Routinemäßig zerrten meine Zofen an mir herum, zogen hier und dort Stoff zurecht. Ich trug ein blaues Kleid, vornehmen, edel, und natürlich für den Tanz geeignet. Die Ärmel gingen mir bis zum Ellbogen und waren an den Enden verziert. Das Kleid selbst war sehr royal gehalten und zeigte nicht zu viel, aber auch nicht zu wenig von meiner Oberweite. Meine Schuhe wurden farblich mit dem Kleid abgestimmt und waren immer noch passend, um zu tanzen. Am liebsten hätte ich mir Schuhe gewünscht, in denen ich gar nicht hätte laufen könnten, um wenigstens nicht mit einem Prinzen tanzen zu müssen.

Ann, meine Hofdame, saß auf einer Chaiselongue und verschlang eifrig ein Buch in sich. Sie hatte rotbraunes Haar und sah einfach nur umwerfend aus. Ich hingegen fand, dass mein Gesicht fein und süß wirkte, als könnte ich gegen niemanden Widerstand leisten.

Eine Zofe zog zu fest an meinen Haaren und entschuldigte sich wehmütig. Ich winkte mit einem Lächeln ab und sagte ihr, es sei nicht so schlimm. Sie solle sich nur um meine Frisur kümmern, dass ja alles perfekt sitze und niemand von mir einen falschen Eindruck bekäme. Sie verstand meine Anspielung und widmete sich dann mit einem Grinsen wieder meiner aufwendigen Hochsteckfrisur.

Ich neigte den Kopf ein Stück zu Ann. »Du weißt aber, dass, wenn die Königsfamilie Andine eintrifft, du nicht die ganze Zeit lesen kannst. Und irgendwann kriegst du davon noch eine Nackenstarre.«

Sie lachte auf und meinte: »Stimmt gar nicht.« Sie schlug das Buch zu, konnte sich ein verräterisches Grinsen aber nicht verkneifen.

»Ach«, machte ich und sah an die Decke, weil die Zofe etwas richten musste, »ich würde auch gerne stundenlang lesen, ohne von jedem irgendwie schief angesehen werden. Du weißt ja, Prinzessinnenkram.« Ann lachte auf. »Und übrigens: Wenn ich dich nachher mit einem Buch sehe, suche ich dir einen Tanzpartner. Das verspreche ich dir.« Ich zeigte mit dem Finger auf meine einzige Freundin.

Sie kicherte und nahm sich dann sofort ihr Buch wieder vor.

Meine oberste Zofe trat mit einem Lächeln zu mir, das ich erwiderte. Sie hatte sich schon um mich gesorgt, als ich noch nicht einmal gehen konnte, und ich war überglücklich sie zu haben. Sie war eine weitere Stütze in meinem Leben. »Hoheit, wir sind fertig«, sagte sie bedacht und legte die eine Hand in die andere und musterte mein Spiegelbild. Daraufhin traten die restlichen Zofen zurück und warten.

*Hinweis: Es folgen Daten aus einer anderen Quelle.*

(** "For any input [compute_cost] either returns the root-path cost sum
    or fails with [CycleDetected], never looping forever." *)
Definition returns_or_detects_cycle (t : RRTTree config) (vertex_id : nat)
  : Prop :=
  ∃ fuel,
    (∃ c, compute_cost env fuel t vertex_id = Ok c) ∨
    compute_cost env fuel t vertex_id = Raise CycleDetected.

(** "[p] is the candidate, among [cands], that minimizes cost-to-root +
    distance to [x_new] subject to the edge between the candidate and
    [x_new] being valid." *)
Definition min_cost_valid_parent (fuel : nat) (t : RRTTree config)
    (x_new : config) (cands : list (nat * config)) (p : nat * config)
  : Prop :=
  p ∈ cands ∧
  edge_validity_checker env x_new (snd p) = true ∧
  ∀ c, c ∈ cands → edge_validity_checker env x_new (snd c) = true →
    ∃ cost_p cost_c,
      compute_cost env fuel t (fst p) = Ok cost_p ∧
      compute_cost env fuel t (fst c) = Ok cost_c ∧
      (float_add cost_p (compute_distance env (snd p) x_new) <=
       float_add cost_c (compute_distance env (snd c) x_new))%Q.

(** The rewiring test of line 89 for neighbour [nb] on tree [t], with
    the new vertex [branch_id] at [x_new]. *)
Definition rewire_test (fuel : nat) (t : RRTTree config) (branch_id : nat)
    (x_new : config) (nb : nat * config) : Prop :=
  edge_validity_checker env x_new (snd nb) = true ∧
  ∃ c_new c_near,
    compute_cost env fuel t branch_id = Ok c_new ∧
    compute_cost env fuel t (fst nb) = Ok c_near ∧
    (float_add c_new (compute_distance env (snd nb) x_new) < c_near)%Q.

(** [parent_chain t v l]: [l] lists the configurations met from [v]
    along parent edges, [v]'s first. *)
Inductive parent_chain (t : RRTTree config)
  : nat → list config → Prop :=
  | parent_chain_one v x :
      vertices t !! v = Some x → parent_chain t v [x]
  | parent_chain_step v p x l :
      vertices t !! v = Some x → edges t !! v = Some p →
      parent_chain t p l → parent_chain t v (x :: l).

(** "The path is produced by walking parent edges from the
    goal-satisfying vertex back to the root and reversing." *)
Definition reverse_of_walk_to_root (t : RRTTree config) (vertex_id : nat)
    (path : list config) : Prop :=
  ∃ l, root_path t vertex_id l ∧ path = rev l.*2.

(** [t'] holds every vertex of [t] under its id, and a parent edge for
    every vertex that has one in [t]. *)
Definition tree_extends (t t' : RRTTree config) : Prop :=
  (∃ added, vertices t' = vertices t ++ added) ∧
  dom (edges t) ⊆ dom (edges t').

End Statements.

(** ** Concrete environments

    A grid world used to run the planner: configurations are cells
    ([list Z]), the random source is the list of the cells [env.sample()]
    will return, and [np.random.uniform()] always draws 1/2. *)
Module Demo.

Definition cell : Type := list Z.

Definition manhattan (a b : cell) : Q :=
  match a, b with
  | [a0; a1], [b0; b1] => inject_Z (Z.abs (a0 - b0) + Z.abs (a1 - b1))
  | _, _ => 0
  end.

(** The same metric for cells a third and a tenth of a unit wide:
    [manhattan(a, b) / 3] and [0.1 * manhattan(a, b)] in Python. *)
Definition manhattan_third (a b : cell) : Q := binary64 (manhattan a b / 3).
Definition manhattan_tenth (a b : cell) : Q :=
  float_mul (binary64 (1 # 10)) (manhattan a b).

Definition draw (g : list cell) : cell * list cell :=
  (hd [0; 0]%Z g, tl g).

Definition numpy (stream : Z → list cell) : NumpyRandom (list cell) :=
  {| np_random_seed := stream;
     np_random_uniform := fun g => (1 # 2, g) |}.

(** [round_half_even (n + v / sqrt h2)] for a positive integer [h2],
    found by integer arithmetic: [Z.sqrt (Qfloor (4 v^2 / h2))] is the
    integer part of twice the distance of the point from [n]. *)
Definition nearest_to_ratio (n : Z) (v : Q) (h2 : Z) : Z :=
  match (v ?= 0)%Q with
  | Eq => n
  | c =>
      let s := match c with Lt => (-1)%Z | _ => 1%Z end in
      let q4 := (4 * v * v / inject_Z h2)%Q in
      let m := Z.sqrt (Qfloor q4) in
      let j := (m / 2)%Z in
      if Z.even m then (n + s * j)%Z
      else if Qeq_bool q4 (inject_Z (m * m))
           then (if Z.even (n + s * j) then n + s * j else n + s * (j + 1))%Z
           else (n + s * (j + 1))%Z
  end.

(** Lines 137-140 and 150 on grid cells, with cosine and sine taken
    exactly: the cosine of [atan2 dy dx] is [dx / sqrt (dx^2 + dy^2)], and
    [atan2 0 0] is 0.  Python's floats yield the same cell unless the
    stepped point lies within the rounding error of a half-integer; on a
    row or a column of the grid, where the examples move, cosine and sine
    are 0 and +-1 and the only rounding is that of line 150. *)
Definition grid_step_2d (x_nearest x_rand : cell) (d : Q) : cell :=
  match x_nearest, x_rand with
  | n0 :: n1 :: _, r0 :: r1 :: _ =>
      let dx := (r0 - n0)%Z in
      let dy := (r1 - n1)%Z in
      let h2 := (dx * dx + dy * dy)%Z in
      if (h2 =? 0)%Z then [round_half_even (inject_Z n0 + d); n1]
      else [nearest_to_ratio n0 (d * inject_Z dx) h2;
            nearest_to_ratio n1 (d * inject_Z dy) h2]
  | _, _ => x_rand
  end.

(** The examples are two-dimensional: the step of lines 143-148 is never
    taken in them. *)
Definition no_step_3d (x_nearest x_rand : cell) (d : Q) : cell := x_rand.

(** No obstacles; the goal region is the cell [3, 0] and its four
    neighbours. *)
Definition open_env (dist : cell → cell → Q) (dim : nat)
  : PlanningEnv cell (list cell) :=
  {| compute_distance := dist;
     edge_validity_checker := fun _ _ => true;
     goal_criterion := fun v => Qle_bool (manhattan v [3; 0]%Z) 1;
     env_sample := draw;
     c_space_dim := dim |}.

(** No obstacles, two dimensions; the goal region is the cell [centre]
    and its four neighbours. *)
Definition region_env (dist : cell → cell → Q) (centre : cell)
  : PlanningEnv cell (list cell) :=
  {| compute_distance := dist;
     edge_validity_checker := fun _ _ => true;
     goal_criterion := fun v => Qle_bool (manhattan v centre) 1;
     env_sample := draw;
     c_space_dim := 2 |}.

(** One obstacle, the cell [3, 0]: a segment along row 0 is invalid when
    it covers that cell. *)
Definition crosses_wall (a b : cell) : bool :=
  match a, b with
  | [a0; a1], [b0; b1] =>
      (a1 =? 0)%Z && (b1 =? 0)%Z &&
      (Z.min a0 b0 <=? 3)%Z && (3 <=? Z.max a0 b0)%Z
  | _, _ => false
  end.

Definition wall_env : PlanningEnv cell (list cell) :=
  {| compute_distance := manhattan;
     edge_validity_checker := fun a b => negb (crosses_wall a b);
     goal_criterion := fun v => Qle_bool (manhattan v [9; 9]%Z) 1;
     env_sample := draw;
     c_space_dim := 2 |}.

Definition start_state (g : list cell) : state cell (list cell) :=
  {| tree := empty_tree; np_random := g |}.

(** A tree whose parent edges form the cycle 1 -> 2 -> 1. *)
Definition cyclic_tree : RRTTree cell :=
  {| vertices := [[0; 0]; [1; 0]; [2; 0]]%Z;
     edges := <[1 := 2]> (<[2 := 1]> ∅);
     path_cost := None |}.

(** The tree after [AddVertex [0;0]], [AddVertex [0;2]], [AddEdge 0 1]. *)
Definition two_tree : RRTTree cell :=
  AddEdge 0 1 (snd (AddVertex [0; 2]%Z 2 (snd (AddVertex [0; 0]%Z 0 empty_tree)))).

(** Four vertices in a row of parent edges 3 -> 2 -> 1 -> 0 that leads
    around to [2, 1]. *)
Definition detour_tree : RRTTree cell :=
  {| vertices := [[0; 0]; [0; 2]; [2; 2]; [2; 1]]%Z;
     edges := <[3 := 2]> (<[2 := 1]> (<[1 := 0]> ∅));
     path_cost := None |}.

End Demo.

(** ** Walks along parent edges *)

Section Walks.
Context {config : Type}.

(** [parent_walk t v l w]: the loop of [compute_cost], started at [v], goes
    through the vertices [l] ([v] first) and stands at [w]: none of [l] is
    the root, each has a parent edge, and each parent is an inserted
    vertex. *)
Inductive parent_walk (t : RRTTree config) : nat → list nat → nat → Prop :=
  | parent_walk_nil v : parent_walk t v [] v
  | parent_walk_cons v p xp l w :
      v ≠ 0 → edges t !! v = Some p → vertices t !! p = Some xp →
      parent_walk t p l w → parent_walk t v (v :: l) w.

End Walks.

(** ** An environment without valid edges

    The grid of [Demo.open_env] with a checker that rejects every edge. *)
Definition blocked_env : PlanningEnv Demo.cell (list Demo.cell) :=
  {| compute_distance := Demo.manhattan;
     edge_validity_checker := fun _ _ => false;
     goal_criterion := fun v => Qle_bool (Demo.manhattan v [3; 0]%Z) 1;
     env_sample := Demo.draw;
     c_space_dim := 2 |}.

(** * Properties *)

(** ** Rational comparisons *)

Lemma Qltb_lt (a b : Q) : Qltb a b = true ↔ (a < b)%Q.
Proof.
  unfold Qltb. rewrite negb_true_iff.
  destruct (Qle_bool b a) eqn:E.
  - apply Qle_bool_iff in E. split; [discriminate | intros H; lra].
  - split; [intros _ | reflexivity].
    apply Qnot_le_lt. intros H. apply Qle_bool_iff in H. congruence.
Qed.

Lemma Qltb_ge (a b : Q) : Qltb a b = false ↔ (b <= a)%Q.
Proof.
  unfold Qltb. rewrite negb_false_iff. apply Qle_bool_iff.
Qed.

(** ** Floats

    Rounding to the nearest float is monotone and leaves floats
    unchanged; no more is used about it below. *)

Section FloatFacts.
Local Open Scope Q_scope.
Lemma decimal_to_float_sign neg m e : has_sign neg (decimal_to_float neg m e).
Proof.
  unfold decimal_to_float. destruct m as [|p|p]; [exact I| |exact I].
  destruct (0 <=? e) eqn:He.
  - assert (Hpos : 0 < Zpos p * 10 ^ e).
    { apply Z.mul_pos_pos; [lia|]. apply Z.pow_pos_nonneg; lia. }
    unfold binary_normalize. destruct neg.
    + destruct (- (Zpos p * 10 ^ e)) eqn:E; try lia.
      apply binary_round_sign.
    + destruct (Zpos p * 10 ^ e) eqn:E; try lia.
      apply binary_round_sign.
  - unfold SFdiv.
    destruct (SFdiv_core_binary _ _ _ _ _ _) as [[mz ez] lz].
    replace (xorb neg false) with neg by (destruct neg; reflexivity).
    apply binary_round_aux_sign.
Qed.

Lemma take_sign_no_minus s :
  no_minus s = true ->
  fst (take_sign s) = false /\ no_minus (snd (take_sign s)) = true.
Proof.
  unfold no_minus. destruct s as [|c s]; [simpl; auto|].
  cbn [all_chars]. intros H. apply andb_true_iff in H. destruct H as [H1 H2].
  assert (E : take_sign (String c s) = (false, String c s) \/
              take_sign (String c s) = (false, s)).
  { apply negb_true_iff in H1.
    destruct c as [[] [] [] [] [] [] [] []];
      try (left; reflexivity); try (right; reflexivity).
    vm_compute in H1. discriminate. }
  destruct E as [E|E]; rewrite E; cbn [fst snd all_chars].
  - rewrite H1, H2. auto.
  - auto.
Qed.

Lemma strip_underscores_chars p prev s t :
  all_chars p s = true -> strip_underscores prev s = Some t ->
  all_chars p t = true.
Proof.
  revert prev t. induction s as [|c s IH]; intros prev t Hs H; simpl in H.
  - destruct prev as [a|]; [destruct (Ascii.eqb a "_") eqn:E|].
    + apply Ascii.eqb_eq in E. subst a. discriminate.
    + assert (t = EmptyString) as ->; [|reflexivity].
      destruct a as [[] [] [] [] [] [] [] []]; try (inversion H; reflexivity);
        discriminate.
    + inversion H. reflexivity.
  - simpl in Hs. apply andb_true_iff in Hs. destruct Hs as [Hc Hs].
    destruct (Ascii.eqb c "_").
    + destruct prev as [a|]; [|discriminate].
      destruct (isdigit a); [|discriminate]. eapply IH; eauto.
    + match type of H with (if ?b then _ else _) = _ => destruct b end;
        [discriminate|].
      destruct (strip_underscores (Some c) s) as [t'|] eqn:E; [|discriminate].
      inversion H. subst t. simpl. rewrite Hc. eapply IH; eauto.
Qed.
Lemma assemble_trajectories_in_step_witness :
  exists tr err times ref_index,
    assemble_trajectories 8 8 8 (static_sample, keep_rescue, 10%Q)
      [(1, 1, 1); (2, 2, 2); (3, 3, 3)]%Q
      [(static_sample, keep_rescue, 9%Q); (static_sample, keep_rescue, 8%Q)]
      [(static_sample, keep_rescue, 11%Q)]
    = Ok (Some (tr, err, times, ref_index)) /\
    ref_index = 2%Z /\ length tr = 4%nat /\
    nth_error tr 2 = Some [(1, 1, 1); (2, 2, 2); (3, 3, 3)]%Q /\
    nth_error times 2 = Some 10%Q.
Proof.
  do 4 eexists. split; [vm_compute; reflexivity|].
  pose proof (@assemble_trajectories_in_step 8 8 8
                (static_sample, keep_rescue, 10%Q)
                [(1, 1, 1); (2, 2, 2); (3, 3, 3)]%Q
                [(static_sample, keep_rescue, 9%Q);
                 (static_sample, keep_rescue, 8%Q)]
                [(static_sample, keep_rescue, 11%Q)]
                _ _ _ _ eq_refl) as [H1 [H2 [_ [_ [H5 [H6 _]]]]]].
  repeat split; assumption.
Defined.

(** ** Decoding interpolated phase vectors *)

Section ExtractProps.
Local Open Scope R_scope.

Lemma arctan2_scale (c y x : R) :
  0 < c -> arctan2 (c * y) (c * x) = arctan2 y x.
Proof.
  intros Hc. unfold arctan2.
  assert (Hdiv : x <> 0 -> c * y / (c * x) = y / x)
    by (intros Hx; field; split; Lra.lra).
  destruct (Rlt_dec 0 x) as [Hx | Hx].
  - destruct (Rlt_dec 0 (c * x)) as [_ | Hn]; [|exfalso; Lra.nra].
    rewrite Hdiv by Lra.lra. reflexivity.
  - destruct (Rlt_dec 0 (c * x)) as [Hn | _]; [exfalso; Lra.nra|].
    destruct (Rlt_dec x 0) as [Hx' | Hx'].
    + destruct (Rlt_dec (c * x) 0) as [_ | Hn]; [|exfalso; Lra.nra].
      rewrite Hdiv by Lra.lra.
      destruct (Rle_dec 0 y) as [Hy | Hy];
        destruct (Rle_dec 0 (c * y)) as [Hy' | Hy']; try reflexivity;
        exfalso; Lra.nra.
    + destruct (Rlt_dec (c * x) 0) as [Hn | _]; [exfalso; Lra.nra|].
      destruct (Rlt_dec 0 y) as [Hy | Hy];
        destruct (Rlt_dec 0 (c * y)) as [Hy' | Hy']; try reflexivity;
        try (exfalso; Lra.nra).
      destruct (Rlt_dec y 0) as [Hy2 | Hy2];
        destruct (Rlt_dec (c * y) 0) as [Hy3 | Hy3]; try reflexivity;
        exfalso; Lra.nra.
Qed.

(** X8: decoding depends on the direction of the vector only: scaling both
    components by the same positive factor, as interpolation between unit
    vectors does, leaves every decoded position unchanged. *)
Theorem phase_scale_invariant (c : R) (vr vi : list R) (n : Z) (Hc : 0 < c) :
  phase (map (Rmult c) vr) (map (Rmult c) vi) n = phase vr vi n.
Proof.
  unfold phase. revert vi. induction vr as [| r vr IH]; intros vi.
  - reflexivity.
  - destruct vi as [| i vi]; [reflexivity|].
    cbn [map combine fst snd]. rewrite IH. f_equal.
    unfold phase_elem. rewrite arctan2_scale by assumption. reflexivity.
Qed.

Lemma phase_scale_invariant_witness :
  0 < / 2 /\
  phase (map (Rmult (/ 2)) [1; 0; -1]) (map (Rmult (/ 2)) [0; 1; 0]) 8
  = phase [1; 0; -1] [0; 1; 0] 8.
Proof.
  assert (H : 0 < / 2) by Lra.lra.
  split; [exact H|].
  exact (@phase_scale_invariant (/ 2) [1; 0; -1] [0; 1; 0] 8 H).
Defined.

Ich lächelte, auch wenn es kein echtes, aufrichtiges Lächeln war, und bedankte mich bei allen, die daraufhin mit einem Lächeln und einem Knicks aus meinem Gemach traten.

»Willst du ihnen nicht mal abgewöhnen, immer einen tiefen Knicks zu vollführen?«, fragte Ann, obwohl sie weiterlas.

Ich lachte und ging zum Tisch, um mir ein wenig Wein einzuschenken. Das Getränk schmeckte herrlich und vertraut und ich konnte mir ein Grinsen nicht verkneifen, als ich mich am Ende der Chaiselongue fallen ließ. »Das habe ich versucht, aber immer wenn ich sie darauf hinweise, machen sie nur noch einen tieferen Knicks. Vielleicht sollte ich ihnen das mit strenger Stimme befehlen. Kann ja eventuell klappen, oder?«

Ann nickte und riss mir das Glas aus der Hand, bevor sie ein Schluck trank und mir das fast leere Glas wieder reichte. »Bestimmt«, sagte sie mit einem Grinsen und schlug das zugeklappte Buch wieder auf.

»Danke«, meinte ich sarkastisch und trank den letzten Schluck aus. Ich stellte das Glas auf den Beistelltisch und sah seufzend an die Decke. Gleich müsste ich in den Großen Saal hinuntergehen und den Rest des Nachmittags sowie des frühen Abends mit der königlichen Familie Andine und dessen Prinzen verbringen. Ich hatte wirklich keine Lust. Ich wollte mir das nicht antun, aber drum herum kam ich leider nicht.